■ **Problem statement**:
The expected output is each line below containing "ayurvedic", copied in full.
*** Data shown ***
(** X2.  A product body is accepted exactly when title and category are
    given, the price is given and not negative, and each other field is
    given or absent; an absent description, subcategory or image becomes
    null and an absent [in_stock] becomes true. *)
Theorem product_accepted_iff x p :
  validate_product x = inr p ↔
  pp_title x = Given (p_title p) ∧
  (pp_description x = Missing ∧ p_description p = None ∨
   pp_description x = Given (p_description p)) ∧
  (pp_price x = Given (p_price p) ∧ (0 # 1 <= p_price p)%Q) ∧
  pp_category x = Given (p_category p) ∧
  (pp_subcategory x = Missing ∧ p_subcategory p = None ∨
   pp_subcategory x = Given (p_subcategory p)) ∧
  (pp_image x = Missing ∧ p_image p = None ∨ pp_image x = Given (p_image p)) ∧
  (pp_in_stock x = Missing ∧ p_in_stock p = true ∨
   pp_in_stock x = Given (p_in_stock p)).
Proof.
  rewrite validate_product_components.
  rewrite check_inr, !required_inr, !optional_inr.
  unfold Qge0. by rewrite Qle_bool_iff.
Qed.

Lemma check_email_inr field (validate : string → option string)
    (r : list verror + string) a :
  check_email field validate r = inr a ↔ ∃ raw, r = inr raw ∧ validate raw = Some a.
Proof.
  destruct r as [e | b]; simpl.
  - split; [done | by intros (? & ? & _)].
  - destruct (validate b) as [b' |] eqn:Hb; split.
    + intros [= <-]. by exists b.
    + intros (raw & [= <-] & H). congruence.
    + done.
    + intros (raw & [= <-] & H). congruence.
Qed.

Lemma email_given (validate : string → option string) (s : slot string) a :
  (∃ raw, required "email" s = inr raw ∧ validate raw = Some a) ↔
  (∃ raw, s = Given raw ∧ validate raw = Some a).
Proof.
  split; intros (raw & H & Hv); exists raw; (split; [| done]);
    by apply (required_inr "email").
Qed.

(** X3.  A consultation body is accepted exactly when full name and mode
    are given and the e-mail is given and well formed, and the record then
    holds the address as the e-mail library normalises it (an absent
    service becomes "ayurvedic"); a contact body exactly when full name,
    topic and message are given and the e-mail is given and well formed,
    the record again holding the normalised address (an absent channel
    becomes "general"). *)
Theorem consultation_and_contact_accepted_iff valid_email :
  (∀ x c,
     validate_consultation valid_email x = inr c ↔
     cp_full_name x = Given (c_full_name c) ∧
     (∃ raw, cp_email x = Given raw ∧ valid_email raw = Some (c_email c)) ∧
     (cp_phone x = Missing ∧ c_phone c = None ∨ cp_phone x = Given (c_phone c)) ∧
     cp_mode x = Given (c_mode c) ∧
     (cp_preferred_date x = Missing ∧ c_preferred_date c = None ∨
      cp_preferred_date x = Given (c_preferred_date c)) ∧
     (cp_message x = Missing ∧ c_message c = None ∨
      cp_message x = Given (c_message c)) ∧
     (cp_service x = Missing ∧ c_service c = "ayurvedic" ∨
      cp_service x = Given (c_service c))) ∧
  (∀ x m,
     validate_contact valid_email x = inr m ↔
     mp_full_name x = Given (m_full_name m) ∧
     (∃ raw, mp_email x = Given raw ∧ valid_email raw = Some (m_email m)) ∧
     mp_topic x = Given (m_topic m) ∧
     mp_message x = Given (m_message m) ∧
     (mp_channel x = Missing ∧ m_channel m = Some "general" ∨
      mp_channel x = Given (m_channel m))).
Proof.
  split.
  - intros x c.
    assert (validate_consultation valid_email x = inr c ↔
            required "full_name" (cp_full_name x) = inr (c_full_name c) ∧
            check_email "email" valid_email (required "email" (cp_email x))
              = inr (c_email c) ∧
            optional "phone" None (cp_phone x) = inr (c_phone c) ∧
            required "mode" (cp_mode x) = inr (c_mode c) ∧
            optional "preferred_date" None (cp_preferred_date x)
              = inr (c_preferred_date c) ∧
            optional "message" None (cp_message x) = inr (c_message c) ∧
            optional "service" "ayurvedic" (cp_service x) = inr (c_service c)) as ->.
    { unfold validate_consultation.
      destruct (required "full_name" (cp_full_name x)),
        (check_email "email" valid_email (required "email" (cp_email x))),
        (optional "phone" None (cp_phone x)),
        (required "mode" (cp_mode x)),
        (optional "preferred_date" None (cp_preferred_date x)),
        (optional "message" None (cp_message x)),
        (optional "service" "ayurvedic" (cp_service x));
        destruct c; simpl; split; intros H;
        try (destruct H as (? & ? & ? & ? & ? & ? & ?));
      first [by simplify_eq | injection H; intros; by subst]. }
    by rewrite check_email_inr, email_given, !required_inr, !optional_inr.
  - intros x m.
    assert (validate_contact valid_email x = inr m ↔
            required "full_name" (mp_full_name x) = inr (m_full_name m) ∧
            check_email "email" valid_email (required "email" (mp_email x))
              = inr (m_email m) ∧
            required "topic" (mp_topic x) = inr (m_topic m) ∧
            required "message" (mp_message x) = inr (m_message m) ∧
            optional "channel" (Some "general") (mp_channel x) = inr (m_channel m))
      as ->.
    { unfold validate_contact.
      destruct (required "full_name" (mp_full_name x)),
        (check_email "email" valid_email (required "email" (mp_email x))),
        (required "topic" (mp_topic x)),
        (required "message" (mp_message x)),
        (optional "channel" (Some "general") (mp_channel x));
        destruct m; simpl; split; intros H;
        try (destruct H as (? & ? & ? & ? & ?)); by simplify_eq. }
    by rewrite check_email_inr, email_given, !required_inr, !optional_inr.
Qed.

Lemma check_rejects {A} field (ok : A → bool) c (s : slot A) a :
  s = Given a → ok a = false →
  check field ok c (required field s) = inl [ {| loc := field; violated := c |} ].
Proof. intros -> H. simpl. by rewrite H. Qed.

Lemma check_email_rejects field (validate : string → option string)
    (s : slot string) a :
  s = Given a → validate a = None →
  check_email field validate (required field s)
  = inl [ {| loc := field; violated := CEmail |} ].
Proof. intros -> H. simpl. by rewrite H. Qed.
***
■ **Task output**:
    service becomes "ayurvedic"); a contact body exactly when full name,
     (cp_service x = Missing ∧ c_service c = "ayurvedic" ∨
            optional "service" "ayurvedic" (cp_service x) = inr (c_service c)) as ->.
        (optional "service" "ayurvedic" (cp_service x));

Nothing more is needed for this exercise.